Só assim um cidadão pode “apoiar as políticas governamentais, se desejar apoiá-las; protestar, se desejar protestar; e decidir, com base em informações completas, abrangentes e transparentes, em quem vai votar na próxima eleição”, conclui a decisão.
Esta decisão judicial centra-se nas credenciais de imprensa emitidas a membros da mídia para acessar o Pentágono (PFAC, na sigla em inglês), entre os quais se inclui o “The New York Times”, cujos jornalistas têm trabalhado “regularmente há mais de 40 anos no Pentágono”, afirmou o juiz.
Na opinião de Friedman, a “presença constante” de profissionais da imprensa no Pentágono “permitiu e melhorou a capacidade (...) de informar sobre o Departamento e sua liderança durante alguns dos momentos mais marcantes da história dos Estados Unidos”, o que, para o magistrado, representa uma melhoria na “profundidade, detalhamento, qualidade e precisão” das informações sobre questões de segurança nacional.
Esta decisão representa um duro golpe para as políticas restritivas de mídia implementadas por Washington desde o retorno de Donald Trump à Casa Branca, uma vez que a Justiça federal considerou que as mudanças implementadas pelo Departamento de Defesa no ano passado davam carta branca ao Pentágono para silenciar jornalistas e meios de comunicação cujas coberturas não fossem do seu agrado, violando assim as garantias constitucionais de liberdade de expressão e devido processo legal.
Ao longo de 2025, no entanto, o governo dos Estados Unidos refutou repetidamente essa acusação, defendendo sua política como “razoável e necessária para a segurança nacional”.

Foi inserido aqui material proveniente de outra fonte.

(* ===== verification/UserCmd.v ===== *)
(** * Running another program

    [Command] and [run_command_output] / [run_command_status] of
    [src/runtime/rymos-user/src/lib.rs]: the caller's directory, environment and
    standard descriptors are changed for the child and put back on every path. *)

From S2P Require Import Prelude UserAbi UserIo UserFs.
Import Consts.

Record CommandEnv : Type := mkCommandEnv { ce_key : bytes; ce_value : option bytes }.

Record EnvRestore : Type := mkEnvRestore { er_key : bytes; existed : bool; er_value : bytes }.

Record Command : Type := mkCommand {
  c_name : bytes;
  c_args : bytes;
  c_argv : list bytes;
  c_stdin : bytes;
  c_cwd : option bytes;
  c_env : list CommandEnv;
  stdout_file : option bytes;
  stderr_file : option bytes;
  c_error : Z
}.

Record CommandOutput : Type := mkOutput {
  o_pid : Z; o_status : ProcessStatus; o_stdout : bytes; o_stderr : bytes
}.

Record CommandStatus : Type := mkCommandStatus { s_pid : Z; s_status : ProcessStatus }.

(** ** Building a command *)

Definition Command_new (name : bytes) : Command := mkCommand name [] [] [] None [] None None ERR_OK.

Definition with_args (args : bytes) (c : Command) : Command :=
  if COMMAND_ARGS_MAX <? blen args
  then {| c with c_args := []; c_argv := []; c_error := ERR_NOSPC |}
  else {| c with c_args := args; c_argv := [] |}.

Definition args_raw (args : bytes) (c : Command) : Command := with_args args c.

Definition with_arg (arg : bytes) (c : Command) : Command :=
  if negb (c_error c =? ERR_OK) then c
  else
    let separator := if bytes_eq (c_args c) [] then 0 else 1 in
    if COMMAND_ARGS_MAX <? blen (c_args c) + separator + blen arg
    then {| c with c_error := ERR_NOSPC |}
    else
      {| c with c_args := (if separator =? 1 then c_args c ++ bs " " else c_args c) ++ arg;
                c_argv := c_argv c ++ [arg] |}.

Definition with_stdin (stdin : bytes) (c : Command) : Command := {| c with c_stdin := stdin |}.
Definition with_dir (cwd : bytes) (c : Command) : Command := {| c with c_cwd := Some cwd |}.
Definition with_env (key value : bytes) (c : Command) : Command :=
  {| c with c_env := c_env c ++ [mkCommandEnv key (Some value)] |}.
Definition without_env (key : bytes) (c : Command) : Command :=
  {| c with c_env := c_env c ++ [mkCommandEnv key None] |}.
Definition with_stdout_file (path : bytes) (c : Command) : Command := {| c with stdout_file := Some path |}.
Definition with_stderr_file (path : bytes) (c : Command) : Command := {| c with stderr_file := Some path |}.

Section UserCmd.

Context {S : Type} `{RymosAbi S}.

(** ** The caller's context *)

Definition restore_stdio (saved : Z * Z * Z) : Call S unit :=
  let '(i, o, e) := saved in
  do& dup2 i STDIN in
  do& dup2 o STDOUT in
  do& dup2 e STDERR in
  call_ret tt.

Fixpoint close_many (fds : list Z) : Call S unit :=
  match fds with
  | [] => call_ret tt
  | fd :: rest =>
      if 0 <=? fd then do& close_fd fd in close_many rest else close_many rest
  end.

Definition restore_cwd (command_cwd : option bytes) (saved_cwd : bytes) : Call S unit :=
  match command_cwd with
  | Some _ => if bytes_eq saved_cwd [] then call_ret tt else do& chdir saved_cwd in call_ret tt
  | None => call_ret tt
  end.

Definition restore_one (r : EnvRestore) : Call S unit :=
  if existed r then do& env_set (er_key r) (er_value r) in call_ret tt
  else do& env_remove (er_key r) in call_ret tt.

Fixpoint restore_each (l : list EnvRestore) : Call S unit :=
  match l with
  | [] => call_ret tt
  | r :: rest => do& restore_one r in restore_each rest
  end.

(** [restores.iter().rev()] *)
Definition restore_env (restores : list EnvRestore) : Call S unit := restore_each (rev restores).

Definition restore_command_context (command_cwd : option bytes) (saved_cwd : bytes)
    (env : list EnvRestore) : Call S unit :=
  do& restore_env env in restore_cwd command_cwd saved_cwd.

(** What is recorded about a key before it is overridden. *)
Definition remember (key : bytes) : Call S EnvRestore :=
  let& current := env_get key (replicate 128 0) in
  call_ret (match current with
            | Some value => mkEnvRestore key true value
            | None => mkEnvRestore key false []
            end).

Definition override_one (o : CommandEnv) : Call S bool :=
  match ce_value o with
  | Some value => env_set (ce_key o) value
  | None => env_remove (ce_key o)
  end.

(** [Err] after the overrides done so far have been undone. *)
Fixpoint apply_from (overrides : list CommandEnv) (restores : list EnvRestore)
  : Call S (Result (list EnvRestore)) :=
  match overrides with
  | [] => call_ret (inr restores)
  | o :: rest =>
      let& restore := remember (ce_key o) in
      let& ok := override_one o in
      if negb ok then
        let& error := last_error in
        do& restore_env restores in
        call_ret (inl error)
      else apply_from rest (restores ++ [restore])
  end.

Definition apply_env_overrides (overrides : list CommandEnv) : Call S (Result (list EnvRestore)) :=
  apply_from overrides [].

(** The prologue both functions share: save and change the directory, then the
    environment. An error of [cwd] or of the first [chdir] returns at once. *)
Definition with_context (command_cwd : option bytes) (env_overrides : list CommandEnv) {A : Type}
    (k : bytes -> list EnvRestore -> Call S (Result A)) : Call S (Result A) :=
  let enter := fun saved_cwd =>
    (let& r := apply_env_overrides env_overrides in
     match r with
     | inl code => do& restore_cwd command_cwd saved_cwd in call_ret (inl code)
     | inr restores => k saved_cwd restores
     end) in
  match command_cwd with
  | None => enter []
  | Some next_cwd =>
      let& current := cwd (replicate 64 0) in
      match current with
      | None => error_last
      | Some saved_cwd =>
          let& ok := chdir next_cwd in
          if ok : bool then enter saved_cwd else error_last
      end
  end.

Definition spawn_command (name args : bytes) (argv : list bytes) : Call S (Result Z) :=
  match argv with
  | [] => spawn name args
  | _ => spawn_argv name argv
  end.

(** Everything a pipe holds, a full chunk at a time; [fuel] chunks at most. *)
Fixpoint read_available_from (fuel : nat) (fd : Z) (output : bytes) : Call S bytes :=
  match fuel with
  | O => st_ret None
  | Datatypes.S fuel =>
      let& data := fd_read fd (replicate 128 0) in
      match data with
      | None | Some [] => call_ret output
      | Some data =>
          if blen data <? 128 then call_ret (output ++ data)
          else read_available_from fuel fd (output ++ data)
      end
  end.

Definition read_all_available (fuel : nat) (fd : Z) : Call S bytes := read_available_from fuel fd [].

(** The first of three redirections that fails ends the chain ([||]). *)
Definition redirect3 (i o e : Z) : Call S bool :=
  let& a := dup2 i STDIN in
  if negb a then call_ret false
  else
    let& b := dup2 o STDOUT in
    if negb b then call_ret false else dup2 e STDERR.

(** [pipe()], or the cleanup and the error that was pending before it. *)
Definition pipe_or {A} (cleanup : Call S unit) (k : Z * Z -> Call S (Result A)) : Call S (Result A) :=
  let& p := pipe in
  match p with
  | Some fds => k fds
  | None => let& error := last_error in do& cleanup in call_ret (inl error)
  end.

(** Starting the child and waiting for it, with the cleanup of each failure. *)
Definition spawn_and_wait {A} (name args : bytes) (argv : list bytes) (cleanup : Call S unit)
    (k : Z -> ProcessStatus -> Call S (Result A)) : Call S (Result A) :=
  let& r := spawn_command name args argv in
  match r with
  | inl code => do& cleanup in call_ret (inl code)
  | inr pid =>
      let& status := wait pid in
      match status with
      | None => do& cleanup in call_ret (inl ERR_NOENT)
      | Some status => k pid status
      end
  end.

(** ** The two ways to run a command *)

Definition run_command_output (fuel : nat) (name args : bytes) (argv : list bytes) (stdin : bytes)
    (command_cwd : option bytes) (env_overrides : list CommandEnv) : Call S (Result CommandOutput) :=
  let& saved_stdio := save_stdio in
  with_context command_cwd env_overrides (fun saved_cwd env_restores =>
    let context := restore_command_context command_cwd saved_cwd env_restores in
    pipe_or context (fun p0 =>
    pipe_or (do& close_many [fst p0; snd p0] in context) (fun p1 =>
    pipe_or (do& close_many [fst p0; snd p0; fst p1; snd p1] in context) (fun p2 =>
      let all := [fst p0; snd p0; fst p1; snd p1; fst p2; snd p2] in
      do& fd_write (snd p0) stdin in
      let& ok := redirect3 (fst p0) (snd p1) (snd p2) in
      if negb ok then
        let& error := last_error in
        do& restore_stdio saved_stdio in
        do& close_many all in
        do& context in
        call_ret (inl error)
      else
        spawn_and_wait name args argv
          (do& restore_stdio saved_stdio in do& context in close_many all)
          (fun pid status =>
            do& restore_stdio saved_stdio in
            do& context in
            let& out := read_all_available fuel (fst p1) in
            let& err := read_all_available fuel (fst p2) in
            do& close_many all in
            call_ret (inr (mkOutput pid status out err))))))).

(** A file that a standard stream is redirected to, when one is given. The file
    is dropped, and closed, when the function returns; [scope] drops the values
    declared before it. *)
Definition redirect_file {A} (path : option bytes) (std : Z) (cleanup scope : Call S unit)
    (k : option File -> Call S (Result A)) : Call S (Result A) :=
  match path with
  | None => k None
  | Some path =>
      let& f := file_create path in
      match f with
      | None => let& error := last_error in do& cleanup in do& scope in call_ret (inl error)
      | Some file =>
          let& ok := dup2 (fd file) std in
          if negb ok then
            let& error := last_error in
            do& cleanup in
            do& drop_file file in
            do& scope in
            call_ret (inl error)
          else k (Some file)
      end
  end.

Definition drop_target (f : option File) : Call S unit :=
  match f with Some file => drop_file file | None => call_ret tt end.

(** The input pipe of [run_command_status], when there is input. *)
Definition stdin_pipe {A} (stdin : bytes) (saved_stdio : Z * Z * Z) (context : Call S unit)
    (k : list Z -> Call S (Result A)) : Call S (Result A) :=
  if bytes_eq stdin [] then k []
  else
    pipe_or context (fun p =>
      do& fd_write (snd p) stdin in
      let& ok := dup2 (fst p) STDIN in
      if negb ok then
        let& error := last_error in
        do& restore_stdio saved_stdio in
        do& close_many [fst p; snd p] in
        do& context in
        call_ret (inl error)
      else k [fst p; snd p]).

Definition run_command_status (name args : bytes) (argv : list bytes) (stdin : bytes)
    (command_cwd : option bytes) (env_overrides : list CommandEnv)
    (stdout_file stderr_file : option bytes) : Call S (Result CommandStatus) :=
  let& saved_stdio := save_stdio in
  with_context command_cwd env_overrides (fun saved_cwd env_restores =>
    let context := restore_command_context command_cwd saved_cwd env_restores in
    stdin_pipe stdin saved_stdio context (fun stdin_fds =>
      let cleanup := (do& restore_stdio saved_stdio in do& close_many stdin_fds in context) in
      redirect_file stdout_file STDOUT cleanup (call_ret tt) (fun stdout_target =>
      redirect_file stderr_file STDERR cleanup (drop_target stdout_target) (fun stderr_target =>
        let finish :=
          (do& restore_stdio saved_stdio in
           do& context in
           do& close_many stdin_fds in
           do& drop_target stdout_target in
           drop_target stderr_target) in
        spawn_and_wait name args argv finish
          (fun pid status => do& finish in call_ret (inr (mkCommandStatus pid status))))))).

Definition output (fuel : nat) (c : Command) : Call S (Result CommandOutput) :=
  if negb (c_error c =? ERR_OK) then call_ret (inl (c_error c))
  else run_command_output fuel (c_name c) (c_args c) (c_argv c) (c_stdin c) (c_cwd c) (c_env c).

Definition status (c : Command) : Call S (Result CommandStatus) :=
  if negb (c_error c =? ERR_OK) then call_ret (inl (c_error c))
  else run_command_status (c_name c) (c_args c) (c_argv c) (c_stdin c) (c_cwd c) (c_env c)
         (stdout_file c) (stderr_file c).

Definition command_output (fuel : nat) (name args stdin : bytes) : Call S (Result CommandOutput) :=
  output fuel (with_stdin stdin (with_args args (Command_new name))).

End UserCmd.
(* ===== verification/KernelAbi.v ===== *)
(** * The table the kernel hands to programs

    The blocking waits [wait_for_pid_blocking], [wait_for_any_child_blocking],
    [abi_wait] and [abi_wait_any], and [static RYMOS_ABI], of
    [src/kernel/src/main.rs].

    What the other processes do between a block and the return of
    [run_scheduler_step] is the work of programs, which are not part of the
    kernel: [others] stands for it. *)

From S2P Require Import Prelude Constants Text Device Pfs Console BootFs Phys Paging Process Sched.
From S2P Require Import Env Fd Abi AbiFs AbiProc Elf Spawn UserAbi.

(** A handler that always answers. *)
Definition always {S A} (m : ST S A) : Call S A := fun s => let '(s, a) := m s in (s, Some a).

(** A handler that only reads. *)
Definition reads {S A} (f : S -> A) : Call S A := fun s => (s, Some (f s)).

Definition user_stat (st : RymosStat) : Stat :=
  mkUserStat (sk_kind st) (sk_fs st) (sk_size st) (sk_created st) (sk_modified st) (sk_mode st).

Definition user_status (st : RymosProcessStatus) : ProcessStatus :=
  mkStatus (st_state st) (st_exit_code st).

Section KernelAbi.

Context {D : Type} `{SectorDev D} (clk : Clock) (process_trampoline : Z).
Context (others : ST (Sys D) unit) (fuel : nat).

(** [run_scheduler_step] *)
Definition run_others : ST (Sys D) unit := others.

Definition block_on (target : WaitTarget) : ST (Sys D) unit := fun s =>
  ({| s with sys_kern := block_current_on target (sys_kern s) |}, tt).

Fixpoint wait_for_pid_blocking (n : nat) (p : Z) : Call (Sys D) (option RymosProcessStatus) :=
  match n with
  | O => st_ret None
  | S n =>
      let* r := on_kern (process_wait_by_pid p) in
      match r with
      | Some status => call_ret (Some status)
      | None =>
          let* found := get (fun s => find_process_index_by_pid p (sys_kern s)) in
          match found with
          | None => call_ret None
          | Some _ =>
              do! block_on (WaitPid p) in
              do! run_others in
              wait_for_pid_blocking n p
          end
      end
  end.

Fixpoint wait_for_any_child_blocking (n : nat) (parent : Z)
  : Call (Sys D) (option (Z * RymosProcessStatus)) :=
  match n with
  | O => st_ret None
  | S n =>
      let* r := on_kern (process_wait_any_child parent) in
      match r with
      | Some result => call_ret (Some result)
      | None =>
          let* live := get (fun s => has_live_child parent (sys_kern s)) in
          if negb live then call_ret None
          else
            do! block_on WaitAnyChild in
            do! run_others in
            wait_for_any_child_blocking n parent
      end
  end.

Definition abi_wait (p : Z) (status_ok : bool) : Call (Sys D) (Z * option RymosProcessStatus) :=
  if negb status_ok then call_ret (-1, None)
  else
    let& r := wait_for_pid_blocking fuel p in
    call_ret (match r with
              | Some status => (0, Some status)
              | None => (-1, None)
              end).

Definition abi_wait_any (status_ok : bool) : Call (Sys D) (Z * option RymosProcessStatus) :=
  if negb status_ok then call_ret (-1, None)
  else
    let& parent := reads abi_pid in
    let& r := wait_for_any_child_blocking fuel parent in
    call_ret (match r with
              | Some (p, status) => (i32 p, Some status)
              | None => (-1, None)
              end).

(** [static RYMOS_ABI] *)
#[export] Instance RYMOS_ABI : RymosAbi (Sys D) := {
  version := 23;
  call_write data := always (abi_write (Some data));
  call_pid := reads abi_pid;
  call_args n := reads (abi_args (Some n));
  call_read_line n := abi_read_line (Some n);
  call_file_size path := reads (abi_file_size (Some path));
  call_file_read path n := reads (abi_file_read (Some path) (Some n));
  call_open path flags := always (abi_open clk (Some path) flags);
  call_read fd n := abi_read fd (Some n);
  call_write_fd fd data := always (abi_write_fd clk fd (Some data));
  call_seek fd offset := always (abi_seek fd offset);
  call_close fd := always (abi_close fd);
  call_stat path :=
    let& r := always (abi_stat (Some path) true) in
    call_ret (fst r, option_map user_stat (snd r));
  call_list namespace index n :=
    let& r := always (abi_list (Some namespace) index (Some n) true) in
    call_ret (fst r, option_map (fun e => (fst e, user_stat (snd e))) (snd r));
  call_mkdir path := always (abi_mkdir clk (Some path));
  call_env_get key n := always (abi_env_get (Some key) (Some n));
  call_env_list index key_len value_len := always (abi_env_list index (Some key_len) (Some value_len));
  call_env_set key value := always (abi_env_set (Some key) (Some value));
  call_env_remove key := always (abi_env_remove (Some key));
  call_spawn name args := abi_spawn process_trampoline (Some name) (Some args) (blen args);
  call_spawn_argv name argv :=
    abi_spawn_argv process_trampoline (Some name) (Some (map Some argv)) (length argv);
  call_wait p :=
    let& r := abi_wait p true in call_ret (fst r, option_map user_status (snd r));
  call_wait_any :=
    let& r := abi_wait_any true in call_ret (fst r, option_map user_status (snd r));
  call_mem_alloc_pages n := always (abi_mem_alloc_pages n);
  call_mem_map_pages n flags := always (abi_mem_map_pages n flags);
  call_mem_unmap_pages address n := always (abi_mem_unmap_pages address n);
  call_time_ticks := always (abi_time_ticks clk);
  call_unlink path := always (abi_unlink (Some path));
  call_rename old_path new_path := always (abi_rename clk (Some old_path) (Some new_path));
  call_cwd n := always (abi_cwd (Some n));
  call_chdir path := abi_chdir (Some path);
  call_last_error := reads abi_last_error;
  call_pipe := always (abi_pipe true);
  call_dup2 old_fd new_fd := always (abi_dup2 old_fd new_fd);
  call_argv_count := reads abi_argv_count;
  call_argv_get index n := always (abi_argv_get index (Some n));
  call_time_unix_nanos := always (abi_time_unix_nanos clk);
  call_sleep_nanos nanos :=
    let& done := always (abi_sleep_nanos clk fuel nanos) in
    (if done : bool then call_ret tt else st_ret None);
  call_term_size := always (abi_term_size true);
  call_std_fd which := reads (abi_std_fd which)
}.

(** [run_program] *)
Definition run_program (bootfs : BootFs) (name args : bytes) (c : Console) : Call (Sys D) Console := fun s =>
  let '(s, (c, r)) := run_program_begin process_trampoline bootfs name args c s in
  match r with
  | RunPanic => (s, None)
  | RunDone => (s, Some c)
  | RunWaits index =>
      (let& status := wait_for_pid_blocking fuel (process_pid (sys_kern s) index) in
       let& c := reads (fun s => default c (APP_CONSOLE s)) in
       always (run_program_end index status c)) s
  end.

End KernelAbi.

Em 2025, o Departamento de Defesa endureceu as condições de acesso da imprensa ao Pentágono por meio de uma série de medidas que culminaram em uma mudança significativa na composição do corpo de jornalistas credenciados. Em maio, aprovou novas “Medidas atualizadas de controle físico para o acesso da imprensa/mídia dentro do Pentágono”, que restringiram o acesso a determinadas áreas do prédio.
Entre outras limitações, foi proibido aos jornalistas aproximarem-se das imediações do gabinete do secretário e foi estabelecida a obrigação de contar com escolta oficial para acessar outras instalações. De acordo com o próprio documento, essas medidas eram “necessárias para reduzir as oportunidades de divulgações presenciais inadvertidas e não autorizadas”.
Apenas quatro meses depois, em setembro, esse quadro foi reforçado com uma nova regulamentação que obrigava os jornalistas com credenciais PFAC a assinar um documento de conformidade. Nele eram detalhados requisitos de segurança e novas condições de acesso, embora o Departamento não tenha revelado nenhum incidente específico que justificasse essas mudanças. Além disso, abriu-se a possibilidade de “negar, revogar ou não renovar” as credenciais de imprensa caso se considerasse que o jornalista em questão representasse um “risco”, incluindo casos como “tentativas de obter indevidamente” informações ou a “posse física” de material sem notificá-lo.
Essa mudança ficou mais evidente a partir de meados de outubro de 2025, quando o porta-voz Sean Parnell anunciou “a próxima geração do corpo de imprensa do Pentágono”.
Parnell defendeu os novos meios de comunicação que aceitaram as condições do Departamento, garantindo que “eles contornam as mentiras da mídia tradicional e levam notícias reais ao povo americano”, e assegurou que seu “alcance e impacto” seriam muito mais eficazes e equilibrados do que os da “mídia arrogante que optou por se autoexpulsar do Pentágono”, conforme consta no texto de Friedman.
Assim, os novos titulares de credenciais, segundo o documento, limitavam-se a perfis e meios ideologicamente alinhados com o governo Trump.